The anti-cancer activity of the polysaccharides from Taro has previously been reported by Brown et al (9). However, this is the first study to demonstrate the anti-metastatic activity of the active compound isolated from Taro. Our data provide a scientific foundation for the anti-cancer and anti-metastatic activity of Taro-4-I, demonstrating that it exerts its effects through immunostimulation.
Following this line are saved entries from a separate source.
(** ** Properties *)

Definition after_calls (calls : list (option principal * store_call)) (s : S) : S :=
  foldl (λ s pc, after_call (snd pc) s) s calls.

End Users.

(** ** A store in memory, and examples *)

Fixpoint letters (n : nat) : string := match n with 0 => "" | S n => String "u" (letters n) end.

(** The fields of a user that a patch sets; an empty list of permissions clears them. *)
Definition patched (p : user_patch) (u : studio_user) : studio_user :=
  StudioUser (su_id u) (default (su_roles u) (up_roles p))
    (match up_kind p with Some k => Some k | None => su_kind u end)
    (match up_permissions p with Some [] => None | Some l => Some l | None => su_permissions u end)
    (su_orgId u).

#[export] Instance memory_store : UserStore (list studio_user) := {|
  us_list := λ l, l;
  us_create := λ i l,
    let u := StudioUser (letters (S (length l))) (default [] (nu_roles i)) (nu_kind i) (nu_permissions i) (nu_orgId i) in
    (Ok (u, "token"), u :: l);
  us_update := Some (λ id p l,
    (Ok (patched p (default (StudioUser id [] None None None) (find (λ v, String.eqb (su_id v) id) l))),
     map (λ v, if String.eqb (su_id v) id then patched p v else v) l));
  us_revoke := Some (λ _ l, (Ok tt, l));
|}.

(** The world is who asks. *)
Definition studio_provider : auth_provider (option principal) string :=
  AuthProvider (λ w _, Ok (w, false)) (λ _ p _ _, Ok (match p with Some _ => Allowed | None => Denied (Some 401%Z) None end)) None None.

Definition org_admin : option principal := Some (Principal (Some Operator) None None ["admin"] (Some "acme") None None).

Definition users_request : request := Request "PATCH" [] "localhost" "/users/u1" [].

Definition hire (roles : list string) : user_body := UserBody (Some "b@acme") None (Given roles) Absent None Absent Absent Absent.

(** What the owner of a stored user authenticates as: a user that reports no kind is an end user. *)
Definition stored_principal (u : studio_user) : principal :=
  Principal (Some (default Subject (su_kind u))) (Some (su_id u)) None (su_roles u) (su_orgId u) (su_permissions u) None.

Definition promote : user_body := UserBody None None Absent Absent None (Given Operator) Absent Absent.

Definition sleeper : studio_user := StudioUser "u1" [PLATFORM_ADMIN_ROLE] (Some Subject) None (Some "acme").

(** A grant that lies dormant escapes the ceiling: the platform role is inert on a user that
    is not staff, and the ceiling judges only the values of one request, so an operator that is no
    platform admin makes such a user staff by changing its kind alone, and creates a platform admin. *)
Example dormant_grant_promoted :
  isPlatformAdmin org_admin = false ∧ isPlatformAdmin (Some (stored_principal sleeper)) = false ∧
  map (λ u, isPlatformAdmin (Some (stored_principal u)))
    (h_store (patchUser (λ _, None) (Some studio_provider) true org_admin users_request "u1" promote [sleeper])) = [true].
Proof. vm_compute. done. Qed.

Definition user_requests : list (option principal * request * user_request) :=
  [(org_admin, users_request, PostUsers (hire [PLATFORM_ADMIN_ROLE]));
   (org_admin, users_request, PostUsers (hire ["viewer"]));
   (org_admin, users_request, PatchUser "u" (hire ["admin"; PLATFORM_ADMIN_ROLE]));
   (org_admin, users_request, RevokeUser "u");
   (org_admin, users_request, RevokeUser "elsewhere")].

Example user_requests_served :
  fst (serve_all (V := string) (λ _, None) (Some studio_provider) empty_journal true user_requests []) =
    ([Failed 403 (OverCeiling OnlyPlatformAdminRole);
      Created (StudioUser "u" ["viewer"] None None (Some "acme")) "token";
      Failed 403 (OverCeiling OnlyPlatformAdminRole); Revoked "u"; Failed 403 (OrgScope "acme")],
     [(org_admin, CallCreate (NewUser (Some "b@acme") None (Some ["viewer"]) None (Some "acme") None None None));
      (org_admin, CallRevoke "u")]).
Proof. vm_compute. reflexivity. Qed.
The group treated with 50 μg/mouse Taro-4-I showed remarkable preventive activity (96.2±1.3%).
Based on our data, the administration of ∼162.5 mg/day of Taro-4-I or 824.85 mg/day of the cold water extract would be expected to have an anti-metastastic effect in humans (65 kg body weight) as calculated by the FDA dose calculator program. However, the anti-metastatic activity of Taro-4-I showed a bell-shaped profile. Its molecular weight is approximately 200 kDa. It is therefore questionable whether the whole structure is required for its anti-metastatic effects. Therefore, in future studies, we aim to further explore the optimal range for clinical trials and identify the essential structure.
This study was supported by the Technology Development Program of Ministry of Food, Agriculture, Forestry and Fisheries, Republic of Korea.